É antes de presumir que Gala, por intransigência crítica ou ímpeto de juventude, se constituiu uma espécie de pérgula onde os meandros poéticos de Éluard decorreram abrigados de bafos atmosféricos. Ao passo que Bandeira, livre de trepadeiras, quero crer que os recebeu sem filtros nem dispositivos alheios. Cuidando dos seus versos, galgou o indispensável degrau da primeira vez: «Foi em Clavadel que pela primeira vez pensei seriamente em publicar um livro de versos.» Assim, terá atingido o que Éluard já tinha, a vocação poética, e desde esse momento ficou em vantagem do ponto de vista atmosférico. Além de que, sabendo francês, muito provavelmente interceptou ideias poéticas destinadas ao jovem Éluard. Aliás, prova disso mesmo é que Éluard, como já disse, nem sequer sabia que se tornaria Éluard e apenas se reconhecia um mero Paul Eugène Grindel. O sempre presente Bandeira (nesta história, bem entendido) informa que, em carta que mais tarde dele recebeu, ficou a saber que passara a assinar-se Éluard pour des motifs très littéraires, quem sabe se en toute lucidité… Bandeira, por sua vez, pode ter demorado a reelaborar o que interceptou ou apenas pressentiu ter interceptado. Mas parece-me fora de dúvida, após cuidadosa consideração do poder poético da atmosfera, que esta frase do Itinerário de Pasárgada: «Se eu tivesse algum génio poético, certo poderia, partindo dessas brincadeiras que meu pai chamava ‘óperas’, ter lançado o surréalisme antes de Breton e seus companheiros» — deveria reescrever-se assim: «Se não fosse a guerra e eu tivesse ficado mais tempo no sanatório, certo poderia ter lançado o surréalisme antes de Éluard e sua Gala». Gala, por sua vez, talvez gostasse de gatos; e ainda que não gostasse, também não duvido de que em algum momento lhe terá sido destinado o petit chat gris et blanc, o gatito do poema «Chambre vide» que aparece em Libertinagem. Mas pode ser efeito da aliteração — se não for preconceito. 
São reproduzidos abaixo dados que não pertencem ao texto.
Lemma parseLISTChunk_movi (D : list byte) (p mo : Z) (ie : list IndexEntry)
    (fuel : nat) (ss : list Stream.t) (packets : list Packet.t)
    (payload rest' : list byte) (streams : list Stream.t) (fi : FileInfo.t) :
  packets_bytes ss packets = Some payload ->
  4 + payload_len packets < 2 ^ 32 ->
  ahead D p (fourcc_bytes (StringToChunkID MOVIList) ++ payload ++ rest') ->
  parseLISTChunk fuel (movi_size packets) streams fi (reading D p mo ie)
  = (Ok (streams, fi), reading D (p + 4 + payload_len packets) p ie)
  /\ ahead D (p + 4 + payload_len packets) rest'.
Proof.
  intros Hpay Hfit H.
  assert (Hp : 0 <= p) by (destruct H; lia).
  pose proof (len_packets_bytes ss packets payload Hpay) as Hlen.
  destruct (payload_len_bounds packets) as [Hlow Heven].
  pose proof (len_nonneg packets).
  rewrite (movi_size_declared packets Hfit).
  unfold parseLISTChunk. read_next H. rewrite fourcc_at_bytes.
  change (String.eqb (ChunkIDToString (StringToChunkID MOVIList)) HDRLList)
    with false.
  change (String.eqb (ChunkIDToString (StringToChunkID MOVIList)) MOVIList)
    with true. cbv iota zeta.
  where_am_i.
  erewrite (bind_Ok _ _ _ (reading D (p + 4) (p + 4 - 4) ie) tt) by reflexivity.
  replace (4 + payload_len packets - 4) with (payload_len packets) by lia.
  rewrite (wrap32_small (payload_len packets)) by lia.
  rewrite AlignSize_padded, padded_of_even by lia.
  erewrite bind_Ok by (apply skip_reading; lia).
  apply ahead_app in H. rewrite Hlen in H.
  replace (p + 4 - 4) with p by lia.
  split; [reflexivity | exact H].
Qed.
Em qualquer caso, nada disto é de valia nenhuma. Vi escrito há dias que muitas ideias são impiedosamente pulverizadas pelos ultravioletas e por isso ninguém as alcança. Não encontrei nenhuma indicação de que as montanhas estejam protegidas desses efeitos, que aliás me parecem fantasiosos. O meu propósito era declarar a montanha como superlativo da inspiração; mas acho que já não chego a tempo. Os ares parecem muito pouco propícios na montanha; nem temos vida para andar por lá à espera da vocação; tão-pouco se apanham ideias que não tenham sido filtradas pelos satélites imperialistas ou açambarcadas por hackers gananciosos que as  contrabandeiam reduzidas a simulacros inócuos. Vale sempre, é certo, o détachement ou a cena meta — histórica, filológica, genealógica, teleológica… Ir à montanha examinar os efeitos da montanha em vez de os sofrer; sujeitos activos, não pacientes de inspiração; obreiros com projecto, não ociosos expostos ao sol, à neve e ao bafo adventício. Ora, nada adianta. Que ânimo ou proveito viria de saber que certo bafo encontrou a primeira instituição de acolhimento nos pulmões de Teófilo Braga? Acolhimento, no entanto, é palavra bonita; clara conotação de hospitalidade, generosidade, solidariedade; já instituição é funesta, sugere asilo de desvalidos, plataforma de vadiagem e vilanagem, até covil de miseráveis sem voz nem vocação, o lúmpen dos inspirados. Não, nada a fazer; sequer tocar um tango argentino.